A few weeks ago in “Who has the keys – and can you get them back,” I talked about the employees who directly benefit your brand and one of the issues with those social media accounts, ownership.  What about the other employees whose job duties don’t require them to engage socially?  Many of them are your greatest fans, as well as customers as well, but there is this fear about using them.

Everyone, well everyone who works in the employment space, is running around these days reading National Labor Relations Board (NLRB) decisions and opinions, and putting push pins in maps of the United States as state after state enacts social media privacy legislation.

If you are going to enable your employees to be your advocates out in the social media space, you need to get over the fear-uncertainty-doubt (FUD) around it.  Just get over it.

Though I think the NLRB’s decisions have one consistent thread in them – it depends, there are some nuggets to take out of them.  Brands need to accept a loss of control.  Almost every case has centered around conduct that the brand found objectionable and potentially threatening.  Other than the employee having some air of authority about your brand, are those posts any more damning than a customer who has a gripe?  Don’t forget about the Streisand Effect as well if you start poking at a poster with few friends and no replies.

Every company, no matter how beloved, will have their detractors both internal and external.  Everyone accepts that.  My opinion is that most people see a little noise as just that, noise, and in the case of an employee expressing their opinion as a disgruntled employee.  The reader quickly dismisses it and moves on.

So why all the worry and hand wringing?  Be fair and open about what your expectations are for your employees and accept that sometimes someone will say something you don’t agree with.  Attempting to control it will only blow up in your face.  Now that doesn’t preclude you from controlling the things that matter, which if you aren’t controlling already, you are way behind the game – proprietary information and company spokespersons.  Your rank and file employees speaking in social media are expressing their opinion, not yours, so maybe asking them to say that is on point.  Proprietary information is already controlled by other policies.  Don’t try to control it with a social media policy.  I suggest really considering not having a social media policy, anyway.


If you are asking for social media credentials to look at the private postings of your employees or applicants, go all the way and ask them to turn in their journals and diaries.  There is no difference, folks.  If the latter makes you uneasy the former should as well.  And if it feels wrong, it is.  Q.E.D.

If you still insist on reading it, consider what you will see and what you don’t want to see.  Protected classes, pre-existing conditions and political views are just the beginning of the things you aren’t allowed to see, and once seen they are hard bells to unring.
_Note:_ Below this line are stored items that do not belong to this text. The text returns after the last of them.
(* ===== verification/Scheduler.v ===== *)
(** The refresh scheduler (src/internal/cache/scheduler.go): a binary heap of
    entries shared through pointers with an index by key, the operations on it
    under the mutex, and the drainer goroutine with its timer, its wake-up
    channel and its compaction pass as a step relation that interleaves with
    [Schedule] calls. [None] is a panic (an index out of range). *)

From S2P Require Import Prelude GoStd Api.

(** ** State *)

(** [index] is the position in the heap. *)
Record heapEntry : Type := MkEntry { e_key : Key; e_refreshAt : Z; e_index : nat }.

(** The entries behind their pointers, the heap, the index, and the next
    pointer to allocate. *)
Record scheduler : Type := MkSched {
  s_ents : gmap nat heapEntry;
  s_heap : list nat;
  s_index : gmap Key nat;
  s_next : nat;
}.

Definition NewRefreshScheduler : scheduler := MkSched ∅ [] ∅ 0.

(** ** heap.Interface *)

Definition entry_at (s : scheduler) (i : nat) : option heapEntry := p ← s_heap s !! i; s_ents s !! p.

Definition Less (s : scheduler) (i j : nat) : option bool :=
  a ← entry_at s i; b ← entry_at s j; Some (e_refreshAt a <? e_refreshAt b).

Definition set_index (s : scheduler) (p i : nat) : option scheduler :=
  e ← s_ents s !! p; Some {| s with s_ents := <[p := {| e with e_index := i |}]> (s_ents s) |}.

Definition Swap (s : scheduler) (i j : nat) : option scheduler :=
  pi ← s_heap s !! i; pj ← s_heap s !! j;
  s ← set_index {| s with s_heap := <[j := pi]> (<[i := pj]> (s_heap s)) |} pj i;
  set_index s pi j.

Definition Push (s : scheduler) (p : nat) : option scheduler :=
  s ← set_index s p (length (s_heap s)); Some {| s with s_heap := s_heap s ++ [p] |}.

Definition Pop (s : scheduler) : option (scheduler * nat) :=
  p ← last (s_heap s); Some ({| s with s_heap := take (length (s_heap s) - 1) (s_heap s) |}, p).

(** ** container/heap *)

Fixpoint up (fuel : nat) (s : scheduler) (j : nat) : option scheduler :=
  match fuel with
  | O => None
  | S fuel =>
      let i := ((j - 1) / 2)%nat in
      if (i =? j)%nat then Some s
      else lt ← Less s j i; if negb lt then Some s else s ← Swap s i j; up fuel s i
  end.

(** The smaller child of a node whose left child [j1] is below [n]. *)
Definition smaller_child (s : scheduler) (j1 n : nat) : option nat :=
  if (j1 + 1 <? n)%nat then b ← Less s (j1 + 1) j1; Some (if (b : bool) then (j1 + 1)%nat else j1) else Some j1.

(** The position [i] ends at. *)
Fixpoint down (fuel : nat) (s : scheduler) (i n : nat) : option (scheduler * nat) :=
  match fuel with
  | O => None
  | S fuel =>
      let j1 := (2 * i + 1)%nat in
      if (n <=? j1)%nat then Some (s, i)
      else
        j ← smaller_child s j1 n;
        lt ← Less s j i; if negb lt then Some (s, i) else s ← Swap s i j; down fuel s j n
  end.

Definition heap_Push (s : scheduler) (p : nat) : option scheduler :=
  s ← Push s p; up (length (s_heap s)) s (length (s_heap s) - 1).

Definition heap_Pop (s : scheduler) : option (scheduler * nat) :=
  let n := (length (s_heap s) - 1)%nat in
  s ← Swap s 0 n; '(s, _) ← down (length (s_heap s)) s 0 n; Pop s.

Definition heap_Fix (s : scheduler) (i : nat) : option scheduler :=
  '(s, i') ← down (length (s_heap s)) s i (length (s_heap s));
  if (i <? i')%nat then Some s else up (length (s_heap s)) s i.

(** ** Operations under the mutex *)

(** The locked part of [Schedule] (not stopped). *)
Definition schedule_locked (s : scheduler) (key : Key) (refreshAt : Time) : option scheduler :=
  match s_index s !! key with
  | Some p =>
      e ← s_ents s !! p;
      heap_Fix {| s with s_ents := <[p := {| e with e_refreshAt := unix_nano refreshAt |}]> (s_ents s) |} (e_index e)
  | None =>
      let p := s_next s in
      let s := {| s with s_ents := <[p := MkEntry key (unix_nano refreshAt) 0]> (s_ents s); s_next := S p |} in
      s ← heap_Push s p; Some {| s with s_index := <[key := p]> (s_index s) |}
  end.

Definition heap_Len (s : scheduler) : nat := length (s_heap s).

(** [heap.Pop] and the deletion from the index. *)
Definition pop_locked (s : scheduler) : option (scheduler * nat) :=
  '(s, p) ← heap_Pop s; e ← s_ents s !! p; Some ({| s with s_index := delete (e_key e) (s_index s) |}, p).

Definition compactionWindow : Duration := 5 * Second.

(** Phase 1 of [compact]. *)
Fixpoint collect_locked (fuel : nat) (s : scheduler) (cutoff : Z) : option (scheduler * list nat) :=
  match fuel with
  | O => Some (s, [])
  | S fuel =>
      match s_heap s with
      | [] => Some (s, [])
      | top :: _ =>
          e ← s_ents s !! top;
          if cutoff <? e_refreshAt e then Some (s, [])
          else '(s, p) ← pop_locked s; '(s, ps) ← collect_locked fuel s cutoff; Some (s, p :: ps)
      end
  end.

(** Phase 3. *)
Fixpoint reinsert_locked (s : scheduler) (live : list nat) : option scheduler :=
  match live with
  | [] => Some s
  | p :: live =>
      e ← s_ents s !! p;
      match s_index s !! e_key e with
      | Some _ => reinsert_locked s live
      | None => s ← heap_Push s p; reinsert_locked {| s with s_index := <[e_key e := p]> (s_index s) |} live
      end
  end.

(** ** The heap *)

(** Every entry of the heap knows its position. *)
Definition placed (s : scheduler) : Prop := forall i p, s_heap s !! i = Some p -> exists e, s_ents s !! p = Some e /\ e_index e = i.

(** The time at a position. *)
Definition tm (s : scheduler) (i : nat) : Z := match entry_at s i with Some e => e_refreshAt e | None => 0 end.

(** The key and time behind a pointer. *)
Definition data (s : scheduler) (p : nat) : option (Key * Z) := (fun e => (e_key e, e_refreshAt e)) <$> s_ents s !! p.

(** What moving entries leaves alone. *)
Record frame (s s' : scheduler) : Prop := MkFrame {
  fr_length : length (s_heap s') = length (s_heap s);
  fr_heap p : p ∈ s_heap s' <-> p ∈ s_heap s;
  fr_index : s_index s' = s_index s;
  fr_next : s_next s' = s_next s;
  fr_data p : data s' p = data s p;
}.

#[export] Instance frame_refl : Reflexive frame.
Proof. by constructor. Qed.

#[export] Instance frame_trans : Transitive frame.
Proof.
  intros s1 s2 s3 [A1 A2 A3 A4 A5] [B1 B2 B3 B4 B5]. split; [congruence| |congruence|congruence|].
  - intros p. by rewrite B2, A2.
  - intros p. by rewrite B5, A5.
Qed.

Definition swp (i j k : nat) : nat := if (k =? i)%nat then j else if (k =? j)%nat then i else k.

Lemma tm_at (s : scheduler) (i : nat) (p : nat) (e : heapEntry) : s_heap s !! i = Some p -> s_ents s !! p = Some e -> tm s i = e_refreshAt e.
Proof. intros H1 H2. unfold tm, entry_at. rewrite H1. cbn. by rewrite H2. Qed.

Lemma tm_data (s : scheduler) (i p : nat) : s_heap s !! i = Some p -> tm s i = default 0 (snd <$> data s p).
Proof. intros H1. unfold tm, entry_at, data. rewrite H1. cbn. by destruct (s_ents s !! p). Qed.

Lemma placed_entry (s : scheduler) (i : nat) : placed s -> (i < length (s_heap s))%nat ->
  exists p e, s_heap s !! i = Some p /\ s_ents s !! p = Some e /\ e_index e = i /\ tm s i = e_refreshAt e.
Proof.
  intros Hs Hi. destruct (lookup_lt_is_Some_2 _ _ Hi) as [p Hp]. destruct (Hs i p Hp) as (e & He & Hx). exists p, e. split_and!; [done..|]. by eapply tm_at.
Qed.

Lemma Less_spec (s : scheduler) (i j : nat) : placed s -> (i < length (s_heap s))%nat -> (j < length (s_heap s))%nat -> Less s i j = Some (tm s i <? tm s j).
Proof.
  intros Hs Hi Hj. destruct (placed_entry s i Hs Hi) as (p & e & Hp & He & _ & ->). destruct (placed_entry s j Hs Hj) as (p' & e' & Hp' & He' & _ & ->).
  unfold Less, entry_at. rewrite Hp, Hp'. cbn. by rewrite He, He'.
Qed.
(** A leader that changes its own flight. *)
Lemma leader_local (g : fleet) (i : nat) (r : miss) (f : nat) (key : option Key) (todo todo' : list act) (st : bool) (x x' : flight) : fleet_inv g ->
  g_threads g !! i = Some (r, Leads f key todo st) -> g_flights g !! f = Some x -> grown (Leads f key todo st) f x x' -> stage x' todo' ->
  local_step g (with_thread i r (Leads f key todo' st) (with_flight f x' g)) i r (Leads f key todo st) (Leads f key todo' st).
Proof.
  intros Hg Hi Hx Hgr Hs. pose proof (gr_rq _ _ _ _ Hgr) as H1. pose proof (gr_key _ _ _ _ Hgr) as H2. assert (<[f := x']> (g_flights g) !! f = Some x') as Hl by (rewrite list_lookup_insert_eq; [done|by eapply lookup_lt_Some]).
  destruct (gi_thread g Hg i r _ Hi) as (x0 & Hx0 & Hrq & _ & Hk). rewrite Hx in Hx0. injection Hx0 as <-.
  split; cbn; try done.
  - by apply (flights_set g f x x').
  - intros f0 y Hy. left. by eapply flights_set_new.
  - apply Hg.
  - intros k f0 Hk0. destruct (gi_entry g Hg k f0 Hk0) as (j & todo0 & y & b & Hj & Hy & Hb). destruct key as [k1|]; [|left; split; [done|discriminate]].
    destruct (decide ((f, k1) = (f0, k))) as [[= -> ->]|Hne]; [|left; split; [done|congruence]]. right. split; [done|]. rewrite Hx in Hy. injection Hy as ->. exists x', b. split; [done|congruence].
  - intros j f0 k todo0 _ Hj. by eapply entry_other.
  - exists x'. split_and!; [done|congruence|done|]. intros k ->. by apply Hk.
  - intros f0 [= <-]. by left.
  - intros f0 [= <-]. by left.
Qed.

Lemma count_local (g : fleet) (i : nat) (r : miss) (f : nat) (fill : bool) (x : flight) : fleet_inv g -> g_threads g !! i = Some (r, Loaded f fill) -> g_flights g !! f = Some x ->
  local_step g (with_thread i r (if fill then WaitStored f else WaitDone f) (with_flight f {| x with fl_followers := fl_followers x + 1 |} g))
    i r (Loaded f fill) (if fill then WaitStored f else WaitDone f).
Proof.
  intros Hg Hi Hx. set (x' := {| x with fl_followers := _ |}). destruct (gi_thread g Hg i r _ Hi) as (x0 & key & fill' & Hx0 & Hk & Hp). rewrite Hx in Hx0. injection Hx0 as <-.
  assert (led (if fill then WaitStored f else WaitDone f) = None) as Hled by (by destruct fill).
  split; cbn; rewrite ?Hled; try done.
  - apply (flights_set g f x x'); [done|]. by split; auto.
  - intros f0 y Hy. left. by eapply flights_set_new.
  - apply Hg.
  - intros k f0 Hk0. left. by split.
  - intros j f0 k todo _ Hj. by eapply entry_other.
  - assert (<[f := x']> (g_flights g) !! f = Some x') as Hl by (rewrite list_lookup_insert_eq; [done|by eapply lookup_lt_Some]). destruct fill; exists x', key, fill'; done.
Qed.

Lemma remove_local (g : fleet) (i : nat) (r : miss) (f : nat) (key : Key) (todo : list act) (st : bool) (t : inflightTable) : fleet_inv g ->
  g_threads g !! i = Some (r, Leads f (Some key) todo st) -> table_wf t -> (forall k, table_get t k = if decide (key = k) then None else table_get (g_table g) k) ->
  local_step g (with_thread i r (Leads f None todo st) {| g with g_table := t |}) i r (Leads f (Some key) todo st) (Leads f None todo st).
Proof.
  intros Hg Hi Hw Ht. destruct (gi_thread g Hg i r _ Hi) as (x & Hx & Hrq & Hs & Hk). split; cbn; try done.
  - intros f0 y Hy. exists y. split; [done|apply grown_refl].
  - intros f0 y Hy. left. by eexists.
  - intros k f0. rewrite Ht. destruct (decide (key = k)) as [|Hne]; [done|]. intros Hk0. left. split; [done|congruence].
  - intros j f0 k todo0 Hj Hl. rewrite Ht. pose proof (entry_other g j f0 k todo0 Hg Hl) as Hk0. destruct (decide (key = k)) as [<-|]; [|done]. exfalso. apply Hj.
    rewrite (Hk key eq_refl) in Hk0. injection Hk0 as ->. eapply (gi_unique g Hg); [done|]. by exists r, st.
  - exists x. by split_and!.
  - intros f0 [= <-]. by left.
  - intros f0 [= <-]. by left.
Qed.

Lemma finish_local (g : fleet) (i : nat) (r : miss) (f : nat) (st : bool) (x : flight) : fleet_inv g -> g_threads g !! i = Some (r, Leads f None [] st) -> g_flights g !! f = Some x ->
  local_step g (with_thread i r (Finished (Led f (fl_own x))) g) i r (Leads f None [] st) (Finished (Led f (fl_own x))).
Proof.
  intros Hg Hi Hx'. destruct (gi_thread g Hg i r _ Hi) as (x0 & Hx & Hrq & Hs & _). rewrite Hx' in Hx. injection Hx as <-. split; cbn; try done.
  - intros f0 y Hy. exists y. split; [done|apply grown_refl].
  - intros f0 y Hy. left. by eexists.
  - apply Hg.
  - intros k f0 Hk0. by left.
  - intros j f0 k todo _ Hj. by eapply entry_other.
  - by exists x.
  - intros f0 [= <-]. right. exists x. split; [done|]. inversion Hs as [Hw _ _ E|todo _ _ [E|E] E'|? ?]; subst; try done. rewrite E in Hw; inversion Hw.
Qed.

Lemma stage_publish (x : flight) (p : publication) (todo : list act) : stage x (DoPublish p :: todo) ->
  fl_res x = None /\ fl_stored x = false /\ published_by (fl_verdict x) p /\ (todo = [DoStore; DoSettle] \/ todo = [DoSettle]).
Proof.
  inversion 1 as [Hw H1 H2 E|todo' H1 H2 [E|E]|]; subst; try done. split_and!; [done..|by exists todo|]. rewrite E in Hw; inversion Hw; auto.
Qed.

Lemma stage_settle (x : flight) (todo : list act) : stage x (DoSettle :: todo) -> todo = [] /\ is_Some (fl_res x) /\ fl_stored x = false.
Proof. inversion 1 as [Hw H1 H2 E|todo' H1 H2 [E|E]|]; subst; try done; [rewrite E in Hw; inversion Hw|]. by injection E as ->. Qed.

Lemma stage_store (x : flight) (todo : list act) : stage x (DoStore :: todo) -> todo = [DoSettle] /\ is_Some (fl_res x) /\ fl_stored x = false.
Proof. inversion 1 as [Hw H1 H2 E|todo' H1 H2 [E|E]|]; subst; try done; [rewrite E in Hw; inversion Hw|]. by injection E as ->. Qed.

Lemma step_inv (i : nat) (g g' : fleet) : fleet_inv g -> fleet_step to_lower sum64 h may_fetch i g g' -> fleet_inv g'.
Proof using Hacts.
  intros Hg Hst. destruct Hst as [g r memo re v own Hi Hr Hv|g r memo re key fill v own t f Hi Hr Ht Hv|g r memo re key fill t f Hi Hr Ht|g r f fill x Hi Hx|g r f key p todo st x Hi Hx Hres|g r f key todo st Hi
    |g r f key todo st x Hi Hx Hsd|g r f key todo st t Hi Hst Ht|g r f st x Hi Hx|g r f x p o Hi Hx Hp Ho|g r f x p v own Hi Hx Hp Ho Hv|g r f x p Hi Hx Hsd Hp|g r wave Hi|g r wave Hi]; eapply local_step_inv; try done.
  - by apply (alone_local g i r (Missed re) v own).
  - pose proof (loadOrStore_spec (g_table g) key (next_flight g) (gi_table g Hg)) as Hl. destruct (table_get (g_table g) key) eqn:E; [congruence|]. destruct Hl as (t' & E' & Hw & Hget).
    rewrite Ht in E'. injection E' as <- _. apply (lead_local g i r key fill v own t re); try done. by exists memo, re.
  - pose proof (loadOrStore_spec (g_table g) key (next_flight g) (gi_table g Hg)) as Hl. destruct (table_get (g_table g) key) as [f0|] eqn:E.
    2: { destruct Hl as (t' & E' & _). congruence. }
    rewrite Ht in Hl. injection Hl as -> ->. apply (follower_local g _ i r (Missed re) (Loaded f0 fill)); try done.
    destruct (gi_entry g Hg key f0 E) as (j & todo & x & b & _ & Hx & Hb). exists x, key, b. split_and!; [done..|by exists memo, re].
  - by apply count_local.
  - destruct (gi_thread g Hg i r _ Hi) as (x0 & Hx0 & Hrq & Hs & _). rewrite Hx in Hx0. injection Hx0 as <-. destruct (stage_publish x p todo Hs) as (_ & H2 & H3 & H4).
    apply (leader_local g i r f key (DoPublish p :: todo) todo st x); try done.
    + split; cbn; try done; [intros Hs'; rewrite Hres in Hs'; by destruct Hs'|]. intros q [= <-]. by right.
    + apply St_published; [by eexists|done..].
  - destruct (gi_thread g Hg i r _ Hi) as (x & Hx & Hrq & Hs & _). pose proof (leader_local g i r f key (DoStore :: todo) todo st x x Hg Hi Hx (grown_refl _ _ _)) as Hl.
    assert (with_flight f x g = g) as E by (unfold with_flight; rewrite list_insert_id by done; by destruct g). rewrite E in Hl. apply Hl.
    destruct (stage_store x todo Hs) as (-> & ? & ?). by apply St_published; auto.
  - destruct (gi_thread g Hg i r _ Hi) as (x0 & Hx0 & Hrq & Hs & _). rewrite Hx in Hx0. injection Hx0 as <-. apply (leader_local g i r f key (DoSettle :: todo) todo st x); try done; [by split; auto|].
    destruct (stage_settle x todo Hs) as (-> & ? & ?). by apply St_settled.
  - destruct (table_delete_spec (g_table g) key (gi_table g Hg)) as (t' & E & Hw & Hget). rewrite Ht in E. injection E as <-. by apply remove_local.
  - by apply finish_local.
  - apply (follower_local g _ i r (WaitDone f) (Finished o)); try done. destruct (gi_thread g Hg i r _ Hi) as (x0 & key & fill' & Hx0 & Hk & Hpk). rewrite Hx in Hx0. injection Hx0 as <-.
    destruct p as [[]| |res]; cbn in Ho; try discriminate; injection Ho as <-; try done. by exists x, key, fill'.
  - by apply (alone_local g i r (WaitDone f) v own).
  - apply (follower_local g _ i r (WaitStored f) _); try done; by destruct p as [[]| |res].
  - by apply (follower_local g _ i r (Reenters wave) _).
  - by apply (follower_local g _ i r (Reenters wave) _).
Qed.

Lemma more_threads (g : fleet) (r : miss) : fleet_inv g -> fleet_inv {| g with g_threads := g_threads g ++ [(r, Missed false)] |}.
Proof.
  intros [Gt Ge Gu Gf Gh]. assert (forall i x, g_threads g !! i = Some x -> (g_threads g ++ [(r, Missed false)]) !! i = Some x) as Hl by (intros i x; apply lookup_app_l_Some).
  assert (forall i r0 p0, (g_threads g ++ [(r, Missed false)]) !! i = Some (r0, p0) -> p0 = Missed false \/ g_threads g !! i = Some (r0, p0)) as Hc.
  { intros i r0 p0 [H|[_ H]]%lookup_app_Some; [auto|]. apply list_lookup_singleton_Some in H as [_ H]. injection H as _ <-. auto. }
  split; cbn; [done|..].
  - intros key f Hk. destruct (Ge key f Hk) as (i & todo & x & b & (r0 & st & Hi) & Hx & Hb). exists i, todo, x, b. split_and!; [exists r0, st; by apply Hl|done..].
  - intros i j f k1 k2 t1 t2 (r1 & s1 & H1) (r2 & s2 & H2). apply Hc in H1 as [|H1], H2 as [|H2]; try done. eapply Gu; do 2 eexists; eauto.
  - intros f x Hx. destruct (Gf f x Hx) as [F1 F5 F2 F3 (j & pj & F4)]. split; [|done|done|done|exists j, pj; by apply Hl].
    destruct F1 as [(j1 & key & todo & r1 & st & Hj)|]; [|by right]. left. exists j1, key, todo, r1, st. by apply Hl.
  - intros i r0 p0 Hi. apply Hc in Hi as [->|Hi]; [done|]. exact (Gh i r0 p0 Hi).
Qed.

Lemma fleet_reachable_inv (procs : Z) (g : fleet) : fleet_reachable to_lower sum64 h may_fetch procs g -> fleet_inv g.
Proof.
  induction 1 as [|g i g' _ IH Hst|g g' _ IH Ha].
  - split; cbn; [apply shards_wf|..]; try (by intros).
    + intros key f. by rewrite table_new_get.
    + intros i j f k1 k2 t1 t2 (r & st & H). done.
  - by eapply step_inv.
  - destruct Ha; by apply more_threads.
Qed.
End Invariant.

(** ** What followers are handed *)

Section Handoff.
Context {S : Type} {OS : ObjectStore S}.
Context (to_lower : bytes -> bytes) (sum64 : bytes -> Z) (sum128 : bytes -> Key) (local : bytes -> Z -> option Z).
Context (h : Handler) (gt : gates) (ownerFn : option (Key -> bool)).

Lemma publish_result (x res : fetchResult) (todo rest : list act) : publishFillVerdict x ++ todo = DoPublish (PubResult res) :: rest ->
  x = res /\ carriesClientState (res_Header res) = false.
Proof. unfold publishFillVerdict. destruct (carriesClientState (res_Header x)) eqn:E; [done|]. intros [= <- _]. done. Qed.

Lemma verdict_wf (a : answers) (r : miss) (n : Node S) (v : verdict) : streamMiss_verdict to_lower sum64 local h ownerFn a r n = Some v -> acts_wf (v_acts v).
Proof.
  unfold streamMiss_verdict. destruct (an_stream a) as [sf|e]; [|intros [= <-]; constructor]. destruct (_ && is_event_stream sf); [intros [= <-]; constructor|].
  destruct (stream_cacheable local h sf (rq_ri r)) as [c|]; [|done]. destruct (sf_buffered sf || _ || _ || _).
  - intros [= <-]. unfold buffered_verdict. destruct (_ && match sf_resp sf with Some _ => true | None => false end); [constructor|]. cbn. destruct (c && _ && _ && _); constructor.
  - destruct (negb _); [intros [= <-]; constructor|]. intros [= <-]. unfold tee_verdict. destruct (negb _); [constructor|]. cbn. destruct (_ || _); constructor.
Qed.
(* ===== verification/Batcher.v ===== *)
(** The invalidation batcher of the cluster (src/internal/cluster/batcher.go) and
    its callers in broadcast.go: purge and refresh events are delivered at once
    by an idle caller, or queued and delivered in batches by the flush loop.
    Callers, the ticker and the loop interleave as a step relation. *)

From S2P Require Import Prelude GoStd CacheControl HeaderMap Api ClusterCodec.

Definition broadcastBatchSize : Z := 256.
Definition broadcastQueueCap : Z := 4096.

(** ** One queue *)

Section Queue.
Context {E : Type}.

(** [purgeQueue] with [purgeFlushing], and the same for refreshes. *)
Record queue : Type := MkQueue { q_events : list E; q_flushing : bool }.

(** What [enqueuePurge] tells its caller: deliver this batch now (on the idle or
    the overflow path), or nothing. *)
Inductive enqueued : Type := DeliverIdle (batch : list E) | DeliverOverflow (batch : list E) | Kept.

Definition enqueuePurge (q : queue) (evt : E) : queue * enqueued :=
  if broadcastQueueCap <=? len (q_events q) then (q, DeliverOverflow [evt])
  else if (0 <? len (q_events q)) || q_flushing q then ({| q with q_events := q_events q ++ [evt] |}, Kept)
  else ({| q with q_flushing := true |}, DeliverIdle [evt]).

Definition enqueuePurgeAsync (q : queue) (evt : E) : queue * enqueued :=
  if broadcastQueueCap <=? len (q_events q) then (q, DeliverOverflow [evt])
  else ({| q with q_events := q_events q ++ [evt] |}, Kept).

Definition enqueueRefresh (q : queue) (evt : E) : queue * enqueued :=
  if broadcastQueueCap <=? len (q_events q) then (q, DeliverOverflow [evt])
  else if (0 <? len (q_events q)) || q_flushing q then ({| q with q_events := q_events q ++ [evt] |}, Kept)
  else ({| q with q_flushing := true |}, DeliverIdle [evt]).

(** [doneRefreshFlush] and [takeRefreshBatch] are the same on the other queue. *)
Definition donePurgeFlush (q : queue) : queue := {| q with q_flushing := false |}.
Definition takePurgeBatch (q : queue) : queue * list E := ({| q with q_events := [] |}, q_events q).
Definition requeue (q : queue) (batch : list E) : queue := {| q with q_events := batch ++ q_events q |}.
End Queue.
Arguments queue : clear implicits.
Arguments enqueued : clear implicits.

(** ** The batcher *)

(** The two queues of a batcher are two copies of the same code. *)
Inductive side : Type := Purges | Refreshes.
#[export] Instance side_eq_dec : EqDecision side.
Proof. solve_decision. Defined.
And there is still the stuff that is publicly available, or posted.  That is fair game, and not in the scope of any of the legislation that is being ballyhooed around.

The deep-thinking out there want to ask the question about the intersection between this legislation and every company’s “you have no expectation of privacy” on our corporate owned network.  I have no idea where this will end, to be honest.  Be fair about it and monitor the things that are really important, such as the proliferation of your proprietary information.  Go further than that on the basis that your “no expectation of privacy” gives you wide berth and your brand may find itself the test case that decides it for everyone else.

There is one exception here – that of financial advisors and broker-dealers.  This is quite thorny, but I think a balancing can be made.  If those folks have large followings, their activity will be fairly public already.  You should have written policies already in place that govern their activity which could require that their business-related social posts be un-protected, or just prohibit them from using personal social accounts for business related communications.  The rub comes when you need to audit it.

I think the bottom line for all of the FUD out there with policies and privacy legislation is to be fair, open and honest about what your expectations are.  If you can do that, you will have great advocates, reasonable control and manageable problems.